Tea is often associated with a number of health benefits, but if your daily cup of char is too hot, you may dramatically increase your risk of throat cancer, according to a new study. Hot tea increases the risk of risk of throat cancer.
A new International Journal of Cancer study found that those drinking very hot daily tea daily had higher risk for esophageal (throat) cancer.
Researchers tracked the habits of more than 50,000 tea drinkers over a 10-year period, and discovered 317 new cases of esophageal cancer were developed. The study found that those who drank more than 700 ml of tea a day at a temperature of 60 degrees Celsius (140 degrees Fahrenheit) had a 90 percent higher risk for esophageal cancer. “Based on the results of our study, drinking hot tea is associated with an increased risk of esophageal cancer,” said Farhad Islami, the study’s lead author. Many people typically drink beverages like coffee, tea and hot chocolate at temperatures lower than 149 degrees Fahrenheit, but the study found that in South America, Asia and Africa, tea is served much hotter.

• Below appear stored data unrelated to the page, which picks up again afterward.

(** * Receipt aggregation: scoring, ranking and gap-filling merge

    Shallow embedding of [aggregate_results] from
    [scripts/agents/receipt_analysis_workflow.py] together with the two
    pydantic models it consumes and produces.

    Modelling conventions.
    - Python [float] is IEEE-754 binary64: Rocq's primitive [float], so every
      score below is computed bit for bit as CPython computes it.
    - Python [str] is modelled by [string].  [str.lower] and [str.strip]
      follow the Unicode character database: where the merge calls them, to
      compare item descriptions, they are parameters of the development (the
      class [StrMethods]), so every property of the merge holds for whatever
      the two methods compute.  [Py.lower] and [Py.strip] are the two methods
      on ASCII text; they serve for blob names, file extensions and for the
      receipts that are run as examples.
    - [dict] objects used as maps ([raw_response], [field_sources],
      [source_scores], [_accumulated_results]) are [gmap]s; the [set] of seen
      descriptions is a [gset].
    - A line item is the dict [{description, quantity, price, total_price}];
      it is a record whose [description] is an optional string.
    - The console output and the files written after the merge are not part of
      the model; the wall-clock reading [datetime.now().isoformat()] is an
      explicit argument. *)

From Stdlib Require Import ZArith Floats Uint63 Ascii String List Permutation Sorted Bool Lia.
From stdpp Require Import gmap strings list.

Set Warnings "-inexact-float,-clear-no-such-hyp".
Local Open Scope string_scope.
Local Open Scope list_scope.

(** ** Python primitives *)

Module Py.

(** [int -> float] conversion performed by mixed arithmetic; exact for the
    small counts and priorities that occur here. *)
Definition float_of_int (n : Z) : float := PrimFloat.of_uint63 (Uint63.of_Z n).

(** Built-in [min(a, b)]: keeps [a] unless [b < a]. *)
Definition min (a b : float) : float := if (b <? a)%float then b else a.

(** Truth value of an [Optional[str]]: [None] and [""] are falsy. *)
Definition truthy (o : option string) : bool :=
  match o with
  | Some s => negb (String.eqb s "")
  | None => false
  end.

(** Truth value of a [float]: zero (of either sign) is falsy. *)
Definition truthy_float (x : float) : bool := negb (x =? 0)%float.

(** [x or d] on an [Optional[str]]. *)
Definition or_str (o : option string) (d : string) : string :=
  match o with
  | Some s => if String.eqb s "" then d else s
  | None => d
  end.

(** [x or d] on an [Optional[float]]. *)
Definition or_float (o : option float) (d : float) : float :=
  match o with
  | Some x => if truthy_float x then x else d
  | None => d
  end.

Definition lower_char (c : ascii) : ascii :=
  let n := nat_of_ascii c in
  if (65 <=? n)%nat && (n <=? 90)%nat then ascii_of_nat (n + 32) else c.

(** [str.lower] on ASCII text: only [A]..[Z] have a lower-case form. *)
Fixpoint lower (s : string) : string :=
  match s with
  | EmptyString => EmptyString
  | String c t => String (lower_char c) (lower t)
  end.

(** Whitespace as [str.strip] sees it in the ASCII range:
    TAB, LF, VT, FF, CR, FS, GS, RS, US and SPACE. *)
Definition is_space (c : ascii) : bool :=
  let n := nat_of_ascii c in
  ((9 <=? n)%nat && (n <=? 13)%nat) || ((28 <=? n)%nat && (n <=? 32)%nat).

Fixpoint lstrip (s : string) : string :=
  match s with
  | EmptyString => EmptyString
  | String c t => if is_space c then lstrip t else s
  end.

Fixpoint rstrip (s : string) : string :=
  match s with
  | EmptyString => EmptyString
  | String c t =>
      match rstrip t with
      | EmptyString => if is_space c then EmptyString else String c EmptyString
      | t' => String c t'
      end
  end.

(** [str.strip] on ASCII text. *)
Definition strip (s : string) : string := rstrip (lstrip s).

End Py.

(** ** The [str] methods behind the item key *)

(** [str.lower] and [str.strip] as the interpreter provides them.  CPython
    lower-cases and trims by the Unicode tables, which are not part of the
    program; the merge is modelled over any implementation of the two methods
    and what is proved of it does not depend on the tables. *)
Class StrMethods := {
  str_lower : string -> string;
  str_strip : string -> string
}.

(** The two methods on ASCII text, where the tables reduce to [Py.lower] and
    [Py.strip].  The receipts of the examples are ASCII and run with it. *)
#[export] Instance ascii_methods : StrMethods :=
  {| str_lower := Py.lower; str_strip := Py.strip |}.
(* ===== verification/Engine.v ===== *)
(** * The interfaces the storage is written against

    [pkg/server/storage.go] runs on two packages that are not part of the repository: the
    badger engine ([github.com/dgraph-io/badger/v4]) and the value envelope and watch hub of
    [go.arpabet.com/store]. Both are class parameters here: the operations the code calls, and,
    separately, the documented behaviour it relies on. The in-memory instances at the end show
    that the laws can hold and let the definitions be evaluated. *)

From S2P Require Import Prelude Pb.

(** ** badger *)

(** [badger.Entry]. *)
Record Entry : Type := { ent_Key : bytes; ent_Value : bytes; ent_UserMeta : Z (* byte *) }.

(** The part of [badger.IteratorOptions] that selects items; [AllVersions] is always false and
    the prefetch settings only affect speed. *)
Record IteratorOptions : Type := { it_Reverse : bool; it_Prefix : bytes }.

(** [txn.Get]: an item, [badger.ErrKeyNotFound], or another error. *)
Inductive GetResult (I : Type) : Type := Found (item : I) | NotFound | GetErr (e : error).
Arguments Found {I} item.
Arguments NotFound {I}.
Arguments GetErr {I} e.

(** The value bytes and user metadata stored under one key. *)
Abbreviation stored := (bytes * Z)%type.

(** The operations of the engine that the code calls. [txn_Iterate] is a new iterator that is
    sought to a key ([Some], [iter.Seek]) or rewound ([None], [iter.Rewind]) and read to its
    end: the items for which [iter.Valid()] holds, in iteration order. *)
Class Badger : Type := {
  DB : Type;
  Txn : Type;
  Item : Type;
  NewTransaction : DB -> bool -> Txn;
  txn_Get : Txn -> bytes -> GetResult Item;
  txn_SetEntry : Txn -> Entry -> result Txn;
  txn_Delete : Txn -> bytes -> result Txn;
  txn_Commit : DB -> Txn -> result DB;
  txn_Iterate : Txn -> IteratorOptions -> option bytes -> list Item;
  item_Key : Item -> bytes;
  item_ValueCopy : Item -> result bytes;
  item_UserMeta : Item -> Z;
  item_EstimatedSize : Item -> Z;
  db_Backup : DB -> Z -> result (bytes * Z);
  db_Load : DB -> bytes -> result unit * DB
}.

(** Iteration order and selection, as badger documents them: the keys with the prefix, at or
    after the seek key in the direction of the iterator, in (reverse) byte order. *)
Definition seek_ok (rev : bool) (seek : option bytes) (k : bytes) : bool :=
  match seek with
  | None => true
  | Some s => if rev then bool_decide (bytes_le k s) else bool_decide (bytes_le s k)
  end.

Definition key_rel (rev : bool) (a b : bytes * stored) : Prop :=
  if rev then bytes_le (fst b) (fst a) else bytes_le (fst a) (fst b).

#[global] Instance key_rel_dec rev : RelDecision (key_rel rev).
Proof. intros a b. unfold key_rel. destruct rev; apply _. Defined.

Definition scan_view (m : gmap bytes stored) (o : IteratorOptions) (seek : option bytes) :
    list (bytes * stored) :=
  merge_sort (key_rel (it_Reverse o))
    (filter (fun kv => HasPrefix (fst kv) (it_Prefix o) && seek_ok (it_Reverse o) seek (fst kv) = true)
       (map_to_list m)).

(** The documented behaviour: a transaction reads the contents the database had when it
    began, with its own writes; committing one that began on the current contents installs
    its view; every operation may instead fail, and then returns no new state. *)
Class BadgerSpec `{Badger} : Type := {
  db_view : DB -> gmap bytes stored;
  txn_view : Txn -> gmap bytes stored;
  txn_base : Txn -> DB;
  item_val : Item -> bytes;
  begin_spec : forall db u,
    txn_view (NewTransaction db u) = db_view db /\ txn_base (NewTransaction db u) = db;
  get_spec : forall t k,
    match txn_Get t k with
    | Found it => txn_view t !! k = Some (item_val it, item_UserMeta it)
    | NotFound => txn_view t !! k = None
    | GetErr _ => True
    end;
  value_spec : forall it,
    match item_ValueCopy it with Ret d => d = item_val it | Fail _ => True | Panic => False end;
  set_spec : forall t e,
    match txn_SetEntry t e with
    | Ret t' => txn_view t' = <[ent_Key e := (ent_Value e, ent_UserMeta e)]> (txn_view t) /\
                txn_base t' = txn_base t
    | Fail _ => True
    | Panic => False
    end;
  delete_spec : forall t k,
    match txn_Delete t k with
    | Ret t' => txn_view t' = delete k (txn_view t) /\ txn_base t' = txn_base t
    | Fail _ => True
    | Panic => False
    end;
  commit_spec : forall t,
    match txn_Commit (txn_base t) t with
    | Ret db' => db_view db' = txn_view t
    | Fail _ => True
    | Panic => False
    end;
  iterate_spec : forall t o s,
    ((fun it => (item_Key it, (item_val it, item_UserMeta it))) <$> txn_Iterate t o s)
    = scan_view (txn_view t) o s;
  backup_load_spec : forall db empty dump v db',
    db_view empty = ∅ -> db_Backup db 0 = Ret (dump, v) -> db_Load empty dump = (Ret tt, db') ->
    db_view db' = db_view db
}.

(** An engine on which no operation fails: no I/O error, no size limit is hit. *)
Class BadgerReliable `{BadgerSpec} : Prop := {
  get_reliable : forall t k e, txn_Get t k <> GetErr e;
  value_reliable : forall it e, item_ValueCopy it <> Fail e;
  set_reliable : forall t en e, txn_SetEntry t en <> Fail e;
  delete_reliable : forall t k e, txn_Delete t k <> Fail e;
  commit_reliable : forall t e, txn_Commit (txn_base t) t <> Fail e
}.

(** ** [go.arpabet.com/store] *)

(** The value envelope [version | expiresAt | value] and its clock functions. [time.Now()] is
    the first argument of the two functions that read it; the fourth result of
    [DecodeEnvelope] is never used by the code and is left out. *)
Class StorePkg : Type := {
  EncodeEnvelope : Z -> Z -> bytes -> bytes;
  DecodeEnvelope : bytes -> Z * Z * bytes;
  IsExpired : Z -> Z -> bool;
  ExpiryFromTtl : Z -> Z -> Z
}.

Class StoreLaws `{StorePkg} : Prop := {
  envelope_roundtrip : forall v e x,
    is_int64 v -> is_int64 e -> DecodeEnvelope (EncodeEnvelope v e x) = (v, e, x);
  no_expiry : forall now, IsExpired now 0 = false;
  expired_stays : forall now now' e, now <= now' -> IsExpired now e = true -> IsExpired now' e = true;
  expiry_from_ttl : forall now ttl,
    0 < ttl -> ExpiryFromTtl now ttl <> 0 /\ is_int64 (ExpiryFromTtl now ttl)
}.

(** The event type of the hub ([store.WatchEvent]). *)
Inductive WatchEventType : Type := WatchSet | WatchDelete.

Record HubEvent : Type := {
  he_Key : bytes;
  he_Value : bytes;
  he_Type : WatchEventType;
  he_Version : Z (* int64 *)
}.

#[global] Instance WatchEventType_eq_dec : EqDecision WatchEventType.
Proof. solve_decision. Defined.

#[global] Instance HubEvent_eq_dec : EqDecision HubEvent.
Proof. solve_decision. Defined.

(** ** Lemmas on iteration *)

#[global] Instance key_rel_total rev : Total (key_rel rev).
Proof. intros a b. unfold key_rel. destruct rev; apply (total bytes_le). Qed.

#[global] Instance key_rel_trans rev : Transitive (key_rel rev).
Proof. intros a b c. unfold key_rel. destruct rev; intros; by etrans. Qed.

Lemma elem_of_scan_view m o s k v :
  (k, v) ∈ scan_view m o s <->
  m !! k = Some v /\ it_Prefix o `prefix_of` k /\ seek_ok (it_Reverse o) s k = true.
Proof.
  unfold scan_view. rewrite merge_sort_Permutation, list_elem_of_filter, elem_of_map_to_list. simpl.
  rewrite andb_true_iff, HasPrefix_spec. tauto.
Qed.

Lemma scan_view_sorted m o s : StronglySorted (key_rel (it_Reverse o)) (scan_view m o s).
Proof. apply StronglySorted_merge_sort; apply _. Qed.

Lemma scan_view_nodup m o s : NoDup (fst <$> scan_view m o s).
Proof.
  unfold scan_view. rewrite merge_sort_Permutation.
  apply NoDup_fmap_fst.
  - intros k v1 v2. rewrite !list_elem_of_filter, !elem_of_map_to_list. intros [_ H1] [_ H2]. congruence.
  - apply NoDup_filter, NoDup_map_to_list.
Qed.

(** ** In-memory instances *)

Record MemTxn : Type := { mt_base : gmap bytes stored; mt_view : gmap bytes stored }.

(** A number as bytes, eight binary digits each, closed by a marker digit; a backup is the
    map's number. *)
Fixpoint pos_bits (p : positive) : list bool :=
  match p with xI q => true :: pos_bits q | xO q => false :: pos_bits q | xH => [] end.

Fixpoint bits_pos (l : list bool) : positive :=
  match l with [] => xH | true :: r => xI (bits_pos r) | false :: r => xO (bits_pos r) end.

Definition byte8 (l : list bool) : byte :=
  let at_ i := nth i l false in
  Byte.of_bits (at_ 0%nat, (at_ 1%nat, (at_ 2%nat, (at_ 3%nat, (at_ 4%nat, (at_ 5%nat, (at_ 6%nat, at_ 7%nat))))))).

Fixpoint bits_bytes (l : list bool) : bytes :=
  match l with
  | b0 :: b1 :: b2 :: b3 :: b4 :: b5 :: b6 :: b7 :: r => byte8 [b0; b1; b2; b3; b4; b5; b6; b7] :: bits_bytes r
  | short => [byte8 (short ++ [true])]
  end.

Fixpoint bytes_bits (b : bytes) : list bool :=
  match b with
  | [] => []
  | x :: r =>
      let '(b0, (b1, (b2, (b3, (b4, (b5, (b6, b7))))))) := Byte.to_bits x in
      b0 :: b1 :: b2 :: b3 :: b4 :: b5 :: b6 :: b7 :: bytes_bits r
  end.

(** The digits before the last one set. *)
Fixpoint unmark (l : list bool) : option (list bool) :=
  match l with
  | [] => None
  | b :: r =>
      match unmark r with
      | Some x => Some (b :: x)
      | None => if b then Some [] else None
      end
  end.

Definition pos_bytes (p : positive) : bytes := bits_bytes (pos_bits p).

Definition bytes_pos (b : bytes) : positive := bits_pos (default [] (unmark (bytes_bits b))).

Lemma unmark_bits_bytes n l : (length l <= n)%nat -> unmark (bytes_bits (bits_bytes l)) = Some l.
Proof.
  revert l. induction n as [|n IH]; intros l Hl; [destruct l; [by vm_compute|cbn in Hl; lia]|].
  destruct l as [|b0 [|b1 [|b2 [|b3 [|b4 [|b5 [|b6 [|b7 l]]]]]]]];
    cbn [bits_bytes bytes_bits]; unfold byte8; cbn [nth app]; rewrite Byte.to_bits_of_bits; cbn [unmark];
    [done..|].
  rewrite IH; [done|]. cbn in Hl. lia.
Qed.

Lemma bytes_pos_bytes p : bytes_pos (pos_bytes p) = p.
Proof.
  unfold bytes_pos, pos_bytes. rewrite (unmark_bits_bytes (length (pos_bits p))) by done.
  cbn [default from_option id]. induction p as [p IH|p IH|]; cbn [pos_bits bits_pos]; congruence.
Qed.

Lemma pos_bytes_nonempty p : 0 < len (pos_bytes p).
Proof.
  unfold pos_bytes.
  destruct (pos_bits p) as [|b0 [|b1 [|b2 [|b3 [|b4 [|b5 [|b6 [|b7 l]]]]]]]]; cbn [bits_bytes];
    rewrite len_cons; match goal with |- context [len ?x] => pose proof (len_nonneg x) end; lia.
Qed.

Definition mem_badger : Badger := {|
  DB := gmap bytes stored;
  Txn := MemTxn;
  Item := bytes * stored;
  NewTransaction := fun db _ => {| mt_base := db; mt_view := db |};
  txn_Get := fun t k =>
    match mt_view t !! k with Some v => Found (k, v) | None => NotFound end;
  txn_SetEntry := fun t e =>
    Ret {| mt_base := mt_base t;
           mt_view := <[ent_Key e := (ent_Value e, ent_UserMeta e)]> (mt_view t) |};
  txn_Delete := fun t k => Ret {| mt_base := mt_base t; mt_view := delete k (mt_view t) |};
  txn_Commit := fun _ t => Ret (mt_view t);
  txn_Iterate := fun t o s => scan_view (mt_view t) o s;
  item_Key := fun it => fst it;
  item_ValueCopy := fun it => Ret (fst (snd it));
  item_UserMeta := fun it => snd (snd it);
  item_EstimatedSize := fun it => len (fst it) + len (fst (snd it));
  db_Backup := fun db _ => Ret (pos_bytes (encode db), 0);
  db_Load := fun db dump =>
    match decode (bytes_pos dump) with Some m => (Ret tt, m ∪ db) | None => (Fail (ErrEngine 1), db) end
|}.

Lemma mem_iterate_id (l : list (bytes * stored)) :
  (fun it : bytes * stored => (it.1, (it.2.1, it.2.2))) <$> l = l.
Proof. induction l as [|[k [v m]] l IH]; [done|]. simpl. by f_equal. Qed.

Program Definition mem_spec : @BadgerSpec mem_badger := {|
  db_view := fun db : gmap bytes stored => db;
  txn_view := mt_view;
  txn_base := mt_base;
  item_val := fun it : bytes * stored => fst (snd it)
|}.
Next Obligation. done. Qed.
Next Obligation. intros t k. simpl. by destruct (mt_view t !! k) as [[? ?]|]. Qed.
Next Obligation. done. Qed.
Next Obligation. done. Qed.
Next Obligation. done. Qed.
Next Obligation. done. Qed.
Next Obligation. intros t o s. apply mem_iterate_id. Qed.
Next Obligation.
  simpl. intros db empty dump v db' He [= <- <-]. rewrite He, bytes_pos_bytes, decode_encode.
  intros [= <-]. by rewrite (right_id_L ∅ (∪)).
Qed.

Lemma mem_reliable : @BadgerReliable mem_badger mem_spec.
Proof. split; simpl; intros; try done. by destruct (mt_view t !! k) as [[? ?]|]. Qed.

(** The 17-byte header (one format byte, version, expiry) followed by the value. *)
Definition flat_store : StorePkg := {|
  EncodeEnvelope := fun v e x => x01 :: be_put 8 (wrap64 v) ++ be_put 8 (wrap64 e) ++ x;
  DecodeEnvelope := fun b =>
    if len b <? 17 then (0, 0, b)
    else (int64 (be_get (take 8 (drop 1 b))), int64 (be_get (take 8 (drop 9 b))), drop 17 b);
  IsExpired := fun now e => (0 <? e) && (e <=? now);
  ExpiryFromTtl := fun now ttl => let e := int64 (now + ttl) in if e =? 0 then 1 else e
|}.

Lemma flat_store_laws : @StoreLaws flat_store.
Proof.
  split.
  - intros v e x Hv He. cbn [EncodeEnvelope DecodeEnvelope flat_store].
    rewrite len_cons, !len_app. unfold len at 1 2. rewrite !length_be_put.
    pose proof (len_nonneg x). destruct (Z.ltb_spec (1 + (Z.of_nat 8 + (Z.of_nat 8 + len x))) 17); [lia|].
    set (rest := be_put 8 (wrap64 v) ++ be_put 8 (wrap64 e) ++ x).
    change (drop 1 (x01 :: rest)) with rest. change (drop 9 (x01 :: rest)) with (drop (8 + 0) rest).
    change (drop 17 (x01 :: rest)) with (drop (8 + 8) rest). subst rest.
    rewrite take_app_length' by (by rewrite length_be_put).
    assert (forall n, drop (8 + n) (be_put 8 (wrap64 v) ++ be_put 8 (wrap64 e) ++ x)
              = drop n (be_put 8 (wrap64 e) ++ x)) as Hd.
    { intros n. rewrite <- drop_drop. by rewrite drop_app_length' by (by rewrite length_be_put). }
    rewrite (Hd 0%nat), (Hd 8%nat), drop_0, take_app_length', drop_app_length'
      by (by rewrite length_be_put).
    rewrite !be_get_put_small by (apply wrap64_range). by rewrite !int64_wrap64.
  - intros now. simpl. done.
  - intros now now' e Hn. cbn [IsExpired flat_store].
    destruct (Z.ltb_spec 0 e), (Z.leb_spec e now), (Z.leb_spec e now'); cbn; done || lia.
  - intros now ttl _. cbn [ExpiryFromTtl flat_store]. pose proof (int64_range (now + ttl)).
    destruct (Z.eqb_spec (int64 (now + ttl)) 0); [|done]. split; [done|]. unfold is_int64. lia.
Qed.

It’s the temperature not the type of beverage that poses a threat. Researchers said chronic thermal injury could cause inflammation that could lead to cancer or make it easier for carcinogens ingested through food or drink to penetrate the esophageal lining. Previous studies have examined the link between hot beverages and cancer, including a 2018 China-based study published in Annals of Internal Medicine that found drinking hot tea, when combined with heavy alcohol and tobacco use, significantly increases the risk of esophageal cancer. The World Health Organization, in 2016, said drinking coffee, tea and other beverages at temperatures hotter than 149 degrees Fahrenheit “probably causes cancer.” The research says there is no known health benefit from drinking very hot beverages and advises that people wait for their hot beverages to cool down reasonably before drinking.